(Dataset entries)
(** C19: [open] refuses a pool header with a corrupted byte: if the bytes the
    checksum covers differ from an accepted header's in exactly one byte and the
    stored checksum is unchanged, the header check fails for every expectation of
    the opener. *)
Theorem pool_corrupt_header_refused size size' options options' m m'
    OS (os : os_model OS) o pre b b' post :
  pool_header_accepted size options m ->
  copy_of checksum_fields m = pre ++ b :: post ->
  copy_of checksum_fields m' = pre ++ b' :: post -> b <> b' ->
  m' (PField pf_header_checksum) = m (PField pf_header_checksum) ->
  (run os (validate_header size' options') (mkWorld m' o)).1 <> Ok tt.
Proof.
  intros Ha Him Him' Hne Hck Hok.
  pose proof (swp_run os _ _ m' o (seq_pool_validate_header size' options' m')) as [Hv _].
  apply Hv in Hok. pose proof (pha_checksum _ _ _ Ha) as H1.
  pose proof (pha_checksum _ _ _ Hok) as H2. rewrite Hck, H1, Him, Him' in H2.
  assert (forall m0 x y z, copy_of checksum_fields m0 = x ++ y :: z -> is_byte y) as Hbyte.
  { intros m0 x y z Hi. assert (Forall is_byte (copy_of checksum_fields m0)) as Hall.
    { unfold copy_of. apply Forall_concat, Forall_forall. intros l Hl.
      apply list_elem_of_fmap in Hl as ([wd l'] & -> & _). apply le_bytes_are_bytes. }
    rewrite Hi, Forall_app, Forall_cons in Hall. tauto. }
  by apply (fnv1a64_single_byte pre b b' post) in H2; eauto.
Qed.

(** An accepted pool header, and the same with a changed reserved byte. *)
Module PoolCorruptDemo.
Definition base (l : ploc) : Z :=
  match l with
  | PMagic i => default 0 (string_codes kSharedBufferPoolMagic !! i)
  | PFingerprint _ => 9
  | PField pf_abi_major => kSharedBufferPoolAbiMajor
  | PField pf_abi_minor => kSharedBufferPoolAbiMinor
  | PField pf_header_size => kPoolHeaderSize
  | PField pf_endian_marker => kSharedBufferPoolEndianMarker
  | PField pf_block_size => 4096
  | PField pf_mapping_size => 4352
  | PField pf_init_state => pi_kReady
  | PField pf_block_count | PField pf_schema_version | PField pf_generation
  | PField pf_instance_nonce_hi | PCreator _ => 1
  | _ => 0
  end.
Definition good : pmem :=
  upd (PField pf_header_checksum) (fnv1a64 (copy_of checksum_fields base)) base.
Definition bad : pmem := upd (PReserved 0) 1 good.
Definition image : list Z := Eval vm_compute in copy_of checksum_fields base.

Lemma pool_good_accepted : pool_header_accepted 4352 PoolCreateDemo.options good.
Proof. split; try (by vm_compute); try discriminate. by intros [? _]. Qed.
End PoolCorruptDemo.

Lemma pool_corrupt_header_refused_witness :
  pool_header_accepted 4352 PoolCreateDemo.options PoolCorruptDemo.good /\
  (run PoolCreateDemo.os (validate_header 4352 PoolCreateDemo.options)
     (mkWorld PoolCorruptDemo.bad tt)).1 <> Ok tt.
Proof.
  split; [exact PoolCorruptDemo.pool_good_accepted|].
  apply (pool_corrupt_header_refused 4352 4352 PoolCreateDemo.options PoolCreateDemo.options
           PoolCorruptDemo.good PoolCorruptDemo.bad unit PoolCreateDemo.os tt
           (take 144 PoolCorruptDemo.image) 0 1 (drop 145 PoolCorruptDemo.image)
           PoolCorruptDemo.pool_good_accepted);
    [vm_compute; reflexivity|vm_compute; reflexivity|discriminate|reflexivity].
Defined.

(** * Removal *)

(** The pool in memory may be removed through this handle: the handle's process
    created it, and no block is in use. *)
Definition pool_removable (h : SharedBufferPoolHandle) (m : pmem) : bool :=
  owner_matches (mkIdentity (m (PCreator of_pid)) (m (PCreator of_start))
                   (m (PCreator of_boot_hi)) (m (PCreator of_boot_lo))) (ph_self h)
  && forallb (fun b => m (BState b) =? bs_kFree) (block_ids (m (PField pf_block_count))).

Lemma snapshot_block_owner_loads b : loads_only (snapshot_block_owner b).
Proof. unfold snapshot_block_owner. solve_loads. Qed.
Lemma block_at_loads h id : loads_only (block_at h id).
Proof. unfold block_at. solve_loads. Qed.
#[local] Hint Resolve snapshot_block_owner_loads block_at_loads : loads_db.
Lemma remove_check_loads h ids : loads_only (remove_check_blocks h ids).
Proof. induction ids as [|b ids IH]; cbn [remove_check_blocks]; solve_loads. Qed.
Lemma validate_live_pool_loads h op : loads_only (validate_live_pool h op).
Proof. unfold validate_live_pool. solve_loads. Qed.
#[local] Hint Resolve remove_check_loads validate_live_pool_loads : loads_db.

Lemma validate_live_pool_handle h op :
  leaves (fun r => forall h', r = Ok h' -> h' = h) (validate_live_pool (Some h) op).
Proof.
  unfold validate_live_pool. destruct (ph_removed h); cbn -[Z.eqb]; [by intros|].
  intros x. destruct (negb _); cbn; [by intros|]. by intros h' [= <-].
Qed.

(** The check passes only when every block is free. *)
Lemma seq_remove_check h ids m :
  swp (remove_check_blocks h ids) (fun r _ =>
    r = Ok tt -> forallb (fun b => m (BState b) =? bs_kFree) ids = true) m.
Proof.
  induction ids as [|b ids IH]; [done|]. cbn [remove_check_blocks].
  unfold block_at. loads. destruct (shared_buffer_pool_block_offset_for _ _ _) as [[? ?]|]; [|done].
  destruct (_ || _); [done|]. cbn [shared_load_seq_cst trigger bind swp sev].
  cbn [forallb]. destruct (m (BState b) =? bs_kFree); [exact IH|].
  destruct (_ =? _); [done|]. eapply swp_seq; [apply swp_readonly, snapshot_block_owner_readonly|].
  intros o m' _. by destruct (_ || _).
Qed.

• Exercise directions:
Each record above, from first to last, should be written out again exactly.

• Your response:
(** C19: [open] refuses a pool header with a corrupted byte: if the bytes the
    checksum covers differ from an accepted header's in exactly one byte and the
    stored checksum is unchanged, the header check fails for every expectation of
    the opener. *)
Theorem pool_corrupt_header_refused size size' options options' m m'
    OS (os : os_model OS) o pre b b' post :
  pool_header_accepted size options m ->
  copy_of checksum_fields m = pre ++ b :: post ->
  copy_of checksum_fields m' = pre ++ b' :: post -> b <> b' ->
  m' (PField pf_header_checksum) = m (PField pf_header_checksum) ->
  (run os (validate_header size' options') (mkWorld m' o)).1 <> Ok tt.
Proof.
  intros Ha Him Him' Hne Hck Hok.
  pose proof (swp_run os _ _ m' o (seq_pool_validate_header size' options' m')) as [Hv _].
  apply Hv in Hok. pose proof (pha_checksum _ _ _ Ha) as H1.
  pose proof (pha_checksum _ _ _ Hok) as H2. rewrite Hck, H1, Him, Him' in H2.
  assert (forall m0 x y z, copy_of checksum_fields m0 = x ++ y :: z -> is_byte y) as Hbyte.
  { intros m0 x y z Hi. assert (Forall is_byte (copy_of checksum_fields m0)) as Hall.
    { unfold copy_of. apply Forall_concat, Forall_forall. intros l Hl.
      apply list_elem_of_fmap in Hl as ([wd l'] & -> & _). apply le_bytes_are_bytes. }
    rewrite Hi, Forall_app, Forall_cons in Hall. tauto. }
  by apply (fnv1a64_single_byte pre b b' post) in H2; eauto.
Qed.

(** An accepted pool header, and the same with a changed reserved byte. *)
Module PoolCorruptDemo.
Definition base (l : ploc) : Z :=
  match l with
  | PMagic i => default 0 (string_codes kSharedBufferPoolMagic !! i)
  | PFingerprint _ => 9
  | PField pf_abi_major => kSharedBufferPoolAbiMajor
  | PField pf_abi_minor => kSharedBufferPoolAbiMinor
  | PField pf_header_size => kPoolHeaderSize
  | PField pf_endian_marker => kSharedBufferPoolEndianMarker
  | PField pf_block_size => 4096
  | PField pf_mapping_size => 4352
  | PField pf_init_state => pi_kReady
  | PField pf_block_count | PField pf_schema_version | PField pf_generation
  | PField pf_instance_nonce_hi | PCreator _ => 1
  | _ => 0
  end.
Definition good : pmem :=
  upd (PField pf_header_checksum) (fnv1a64 (copy_of checksum_fields base)) base.
Definition bad : pmem := upd (PReserved 0) 1 good.
Definition image : list Z := Eval vm_compute in copy_of checksum_fields base.

Lemma pool_good_accepted : pool_header_accepted 4352 PoolCreateDemo.options good.
Proof. split; try (by vm_compute); try discriminate. by intros [? _]. Qed.
End PoolCorruptDemo.

Lemma pool_corrupt_header_refused_witness :
  pool_header_accepted 4352 PoolCreateDemo.options PoolCorruptDemo.good /\
  (run PoolCreateDemo.os (validate_header 4352 PoolCreateDemo.options)
     (mkWorld PoolCorruptDemo.bad tt)).1 <> Ok tt.
Proof.
  split; [exact PoolCorruptDemo.pool_good_accepted|].
  apply (pool_corrupt_header_refused 4352 4352 PoolCreateDemo.options PoolCreateDemo.options
           PoolCorruptDemo.good PoolCorruptDemo.bad unit PoolCreateDemo.os tt
           (take 144 PoolCorruptDemo.image) 0 1 (drop 145 PoolCorruptDemo.image)
           PoolCorruptDemo.pool_good_accepted);
    [vm_compute; reflexivity|vm_compute; reflexivity|discriminate|reflexivity].
Defined.

(** * Removal *)

(** The pool in memory may be removed through this handle: the handle's process
    created it, and no block is in use. *)
Definition pool_removable (h : SharedBufferPoolHandle) (m : pmem) : bool :=
  owner_matches (mkIdentity (m (PCreator of_pid)) (m (PCreator of_start))
                   (m (PCreator of_boot_hi)) (m (PCreator of_boot_lo))) (ph_self h)
  && forallb (fun b => m (BState b) =? bs_kFree) (block_ids (m (PField pf_block_count))).

Lemma snapshot_block_owner_loads b : loads_only (snapshot_block_owner b).
Proof. unfold snapshot_block_owner. solve_loads. Qed.
Lemma block_at_loads h id : loads_only (block_at h id).
Proof. unfold block_at. solve_loads. Qed.
#[local] Hint Resolve snapshot_block_owner_loads block_at_loads : loads_db.
Lemma remove_check_loads h ids : loads_only (remove_check_blocks h ids).
Proof. induction ids as [|b ids IH]; cbn [remove_check_blocks]; solve_loads. Qed.
Lemma validate_live_pool_loads h op : loads_only (validate_live_pool h op).
Proof. unfold validate_live_pool. solve_loads. Qed.
#[local] Hint Resolve remove_check_loads validate_live_pool_loads : loads_db.

Lemma validate_live_pool_handle h op :
  leaves (fun r => forall h', r = Ok h' -> h' = h) (validate_live_pool (Some h) op).
Proof.
  unfold validate_live_pool. destruct (ph_removed h); cbn -[Z.eqb]; [by intros|].
  intros x. destruct (negb _); cbn; [by intros|]. by intros h' [= <-].
Qed.

(** The check passes only when every block is free. *)
Lemma seq_remove_check h ids m :
  swp (remove_check_blocks h ids) (fun r _ =>
    r = Ok tt -> forallb (fun b => m (BState b) =? bs_kFree) ids = true) m.
Proof.
  induction ids as [|b ids IH]; [done|]. cbn [remove_check_blocks].
  unfold block_at. loads. destruct (shared_buffer_pool_block_offset_for _ _ _) as [[? ?]|]; [|done].
  destruct (_ || _); [done|]. cbn [shared_load_seq_cst trigger bind swp sev].
  cbn [forallb]. destruct (m (BState b) =? bs_kFree); [exact IH|].
  destruct (_ =? _); [done|]. eapply swp_seq; [apply swp_readonly, snapshot_block_owner_readonly|].
  intros o m' _. by destruct (_ || _).
Qed.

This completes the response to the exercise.